| EXERCISE DESCRIPTION |
Report back every line of the entries that contains "Local", exactly as written.

Collected data entries:
(* ===== verification/Subgraphs.v ===== *)
(** * [composition]: the stores of [subgraphs/*.rs]

    The ingested subgraphs: the subgraphs with their root types, the
    definitions, their fields, arguments, keys, union members and implemented
    interfaces, the enum values and the directives of each directive site, with
    the operations ingestion fills them with and the walkers composition reads
    them with. [BTreeMap], [BTreeSet] and [HashMap] are [gmap] and [gset]; the
    ordered ones are iterated in key order. *)
From S2P Require Import Prelude RustStd IndexSet FieldTypes.
Local Open Scope string_scope.
Local Open Scope list_scope.
Local Open Scope nat_scope.

Abbreviation DefinitionId := nat.
Abbreviation SubgraphId := nat.
Abbreviation DirectiveSiteId := nat.

(** ** [subgraphs/directives.rs] *)

(** [Value]; an [f64] is its 64 bits. *)
Inductive Value :=
| VString (s : StringId)
| VInt (n : Z)
| VFloat (bits : Z)
| VBoolean (b : bool)
| VEnum (s : StringId)
| VObject (fields : list (StringId * Value))
| VList (items : list Value)
| VNull.

(** [f64::eq]: a NaN differs from everything and the two zeros are equal. *)
Definition f64_is_nan (bits : Z) : bool :=
  (9218868437227405312 <? Z.land bits (Z.ones 63))%Z.
Definition f64_eq (a b : Z) : bool :=
  negb (f64_is_nan a) && negb (f64_is_nan b)
  && ((a =? b)%Z || ((Z.land a (Z.ones 63) =? 0)%Z && (Z.land b (Z.ones 63) =? 0)%Z)).

(** The derived [PartialEq]. *)
Fixpoint value_eqb (a b : Value) : bool :=
  match a, b with
  | VString s, VString t | VEnum s, VEnum t => s =? t
  | VInt n, VInt m => (n =? m)%Z
  | VFloat x, VFloat y => f64_eq x y
  | VBoolean x, VBoolean y => Bool.eqb x y
  | VObject l1, VObject l2 =>
      (fix go l1 l2 :=
         match l1, l2 with
         | [], [] => true
         | (n1, v1) :: l1, (n2, v2) :: l2 => (n1 =? n2) && value_eqb v1 v2 && go l1 l2
         | _, _ => false
         end) l1 l2
  | VList l1, VList l2 =>
      (fix go l1 l2 :=
         match l1, l2 with
         | [], [] => true
         | v1 :: l1, v2 :: l2 => value_eqb v1 v2 && go l1 l2
         | _, _ => false
         end) l1 l2
  | VNull, VNull => true
  | _, _ => false
  end.

Abbreviation Arguments_ := (list (StringId * Value)).

(** [subgraphs/keys.rs]: selection sets of keys, [@requires] and [@provides]. *)
Inductive Selection :=
| SField (field : StringId) (arguments : Arguments_) (subselection : list Selection)
| SInlineFragment (on : StringId) (subselection : list Selection).
Record Key := MkKey { selection_set : list Selection; resolvable : bool }.

Record OverrideDirective := MkOverride { override_from : StringId; override_label : option StringId }.
Record AuthorizedDirective := MkAuthorized {
  authorized_arguments : option (list Selection);
  authorized_fields : option (list Selection);
  authorized_node : option (list Selection);
  authorized_metadata : option Value;
}.

Record Directives := MkDirectives {
  site_id_counter : nat;
  deprecated_map : gmap DirectiveSiteId (option StringId);
  override_map : gmap DirectiveSiteId OverrideDirective;
  provides_map : gmap DirectiveSiteId (list Selection);
  requires_map : gmap DirectiveSiteId (list Selection);
  authorized_map : gmap DirectiveSiteId AuthorizedDirective;
  requires_scopes_set : gset (DirectiveSiteId * list StringId);
  policies_set : gset (DirectiveSiteId * list StringId);
  authenticated_set : gset DirectiveSiteId;
  inaccessible_set : gset DirectiveSiteId;
  shareable_set : gset DirectiveSiteId;
  external_set : gset DirectiveSiteId;
  interface_object_set : gset DirectiveSiteId;
  tags_set : gset (DirectiveSiteId * StringId);
  composed_directives_set : gset (SubgraphId * StringId);
  composed_directive_instances : list (DirectiveSiteId * StringId * Arguments_);
}.
Definition Directives_default : Directives := MkDirectives 0 ∅ ∅ ∅ ∅ ∅ ∅ ∅ ∅ ∅ ∅ ∅ ∅ ∅ ∅ [].

(** ** [subgraphs/definitions.rs] *)
Inductive DefinitionKind := DObject | DInterface | DUnion | DInputObject | DScalar | DEnum.
Global Instance DefinitionKind_eq_dec : EqDecision DefinitionKind.
Proof. solve_decision. Defined.

Record Definition_ := MkDefinition {
  subgraph_id : SubgraphId;
  definition_name : StringId;
  definition_kind : DefinitionKind;
  definition_description : option StringId;
  definition_directives : DirectiveSiteId;
}.

(** ** [subgraphs/fields.rs] *)
Record FieldTuple := MkFieldTuple {
  tuple_type : FieldTypeId;
  tuple_description : option StringId;
  tuple_directives : DirectiveSiteId;
}.
Abbreviation FieldId := (DefinitionId * StringId)%type.
Abbreviation ArgumentId := (DefinitionId * StringId * StringId)%type.

(** [usize::MAX], the exclusive upper end of the range queries. *)
Definition usize_max : N := 18446744073709551615.

(** [k] lies in the range [(id, StringId::MIN)..(id, StringId::MAX)]. *)
Definition in_range (id : nat) (k : nat * StringId) : bool :=
  (k.1 =? id) && (N.of_nat k.2 <? usize_max)%N.

Section subgraphs.
Context `{IndexSet}.

(** [subgraphs/top.rs]. *)
Record Subgraph := MkSubgraph {
  subgraph_name_id : StringId;
  subgraph_url : StringId;
  query_type : option DefinitionId;
  mutation_type : option DefinitionId;
  subscription_type : option DefinitionId;
}.

(** [Subgraphs]; [strings] and [field_types] are the interners of [FieldTypes],
    and the containers with several tables are flattened. *)
Record Subgraphs := MkSubgraphs {
  store : Store;
  subgraphs : list Subgraph;
  definitions : list Definition_;
  interface_impls : gset (StringId * StringId);
  interface_definitions_to_subgraphs : gmap (StringId * StringId) (list SubgraphId);
  directives : Directives;
  enums : gmap (DefinitionId * StringId) DirectiveSiteId;
  definition_fields : gmap FieldId FieldTuple;
  field_arguments : gmap ArgumentId FieldTuple;
  input_field_default_values : gmap FieldId Value;
  field_argument_defaults : gmap ArgumentId Value;
  keys : list (DefinitionId * Key);
  nested_key_fields : gset FieldId;
  objects_with_nested_keys : gset DefinitionId;
  unions : gset (DefinitionId * DefinitionId);
  ingestion_diagnostics : list string;
  definition_names : gmap (StringId * SubgraphId) DefinitionId;
}.

(** Field updates. *)
Definition with_store (sg : Subgraphs) st : Subgraphs :=
  MkSubgraphs st (subgraphs sg) (definitions sg) (interface_impls sg) (interface_definitions_to_subgraphs sg)
    (directives sg) (enums sg) (definition_fields sg) (field_arguments sg) (input_field_default_values sg)
    (field_argument_defaults sg) (keys sg) (nested_key_fields sg) (objects_with_nested_keys sg) (unions sg)
    (ingestion_diagnostics sg) (definition_names sg).
Definition with_subgraphs (sg : Subgraphs) l : Subgraphs :=
  MkSubgraphs (store sg) l (definitions sg) (interface_impls sg) (interface_definitions_to_subgraphs sg)
    (directives sg) (enums sg) (definition_fields sg) (field_arguments sg) (input_field_default_values sg)
    (field_argument_defaults sg) (keys sg) (nested_key_fields sg) (objects_with_nested_keys sg) (unions sg)
    (ingestion_diagnostics sg) (definition_names sg).
Definition with_definitions (sg : Subgraphs) ds names : Subgraphs :=
  MkSubgraphs (store sg) (subgraphs sg) ds (interface_impls sg) (interface_definitions_to_subgraphs sg)
    (directives sg) (enums sg) (definition_fields sg) (field_arguments sg) (input_field_default_values sg)
    (field_argument_defaults sg) (keys sg) (nested_key_fields sg) (objects_with_nested_keys sg) (unions sg)
    (ingestion_diagnostics sg) names.
Definition with_interface_impls (sg : Subgraphs) impls to_subgraphs : Subgraphs :=
  MkSubgraphs (store sg) (subgraphs sg) (definitions sg) impls to_subgraphs
    (directives sg) (enums sg) (definition_fields sg) (field_arguments sg) (input_field_default_values sg)
    (field_argument_defaults sg) (keys sg) (nested_key_fields sg) (objects_with_nested_keys sg) (unions sg)
    (ingestion_diagnostics sg) (definition_names sg).
Definition with_directives (sg : Subgraphs) (d : Directives) : Subgraphs :=
  MkSubgraphs (store sg) (subgraphs sg) (definitions sg) (interface_impls sg) (interface_definitions_to_subgraphs sg)
    d (enums sg) (definition_fields sg) (field_arguments sg) (input_field_default_values sg)
    (field_argument_defaults sg) (keys sg) (nested_key_fields sg) (objects_with_nested_keys sg) (unions sg)
    (ingestion_diagnostics sg) (definition_names sg).
Definition with_enums (sg : Subgraphs) e : Subgraphs :=
  MkSubgraphs (store sg) (subgraphs sg) (definitions sg) (interface_impls sg) (interface_definitions_to_subgraphs sg)
    (directives sg) e (definition_fields sg) (field_arguments sg) (input_field_default_values sg)
    (field_argument_defaults sg) (keys sg) (nested_key_fields sg) (objects_with_nested_keys sg) (unions sg)
    (ingestion_diagnostics sg) (definition_names sg).
Definition with_fields (sg : Subgraphs) fields arguments input_defaults argument_defaults : Subgraphs :=
  MkSubgraphs (store sg) (subgraphs sg) (definitions sg) (interface_impls sg) (interface_definitions_to_subgraphs sg)
    (directives sg) (enums sg) fields arguments input_defaults argument_defaults
    (keys sg) (nested_key_fields sg) (objects_with_nested_keys sg) (unions sg)
    (ingestion_diagnostics sg) (definition_names sg).
Definition with_keys (sg : Subgraphs) ks nested objects : Subgraphs :=
  MkSubgraphs (store sg) (subgraphs sg) (definitions sg) (interface_impls sg) (interface_definitions_to_subgraphs sg)
    (directives sg) (enums sg) (definition_fields sg) (field_arguments sg) (input_field_default_values sg)
    (field_argument_defaults sg) ks nested objects (unions sg) (ingestion_diagnostics sg) (definition_names sg).
Definition with_unions (sg : Subgraphs) us : Subgraphs :=
  MkSubgraphs (store sg) (subgraphs sg) (definitions sg) (interface_impls sg) (interface_definitions_to_subgraphs sg)
    (directives sg) (enums sg) (definition_fields sg) (field_arguments sg) (input_field_default_values sg)
    (field_argument_defaults sg) (keys sg) (nested_key_fields sg) (objects_with_nested_keys sg) us
    (ingestion_diagnostics sg) (definition_names sg).
Definition with_diagnostics (sg : Subgraphs) ds : Subgraphs :=
  MkSubgraphs (store sg) (subgraphs sg) (definitions sg) (interface_impls sg) (interface_definitions_to_subgraphs sg)
    (directives sg) (enums sg) (definition_fields sg) (field_arguments sg) (input_field_default_values sg)
    (field_argument_defaults sg) (keys sg) (nested_key_fields sg) (objects_with_nested_keys sg) (unions sg)
    ds (definition_names sg).

(** [Default::default]: the built-in scalars are interned. *)
Definition BUILTIN_SCALARS : list string := ["ID"; "String"; "Boolean"; "Int"; "Float"].
Definition intern_string (s : string) (sg : Subgraphs) : StringId * Subgraphs :=
  let '(id, strs) := intern s (strings (store sg)) in
  (id, with_store sg (MkStore strs (inner_types (store sg)) (wrappers (store sg)))).
Definition Subgraphs_default : Subgraphs :=
  foldl (λ sg s, (intern_string s sg).2)
    (MkSubgraphs Store_empty [] [] ∅ ∅ Directives_default ∅ ∅ ∅ ∅ ∅ [] ∅ ∅ ∅ [] ∅)
    BUILTIN_SCALARS.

| YOUR RESPONSE |
Local Open Scope string_scope.
Local Open Scope list_scope.
Local Open Scope nat_scope.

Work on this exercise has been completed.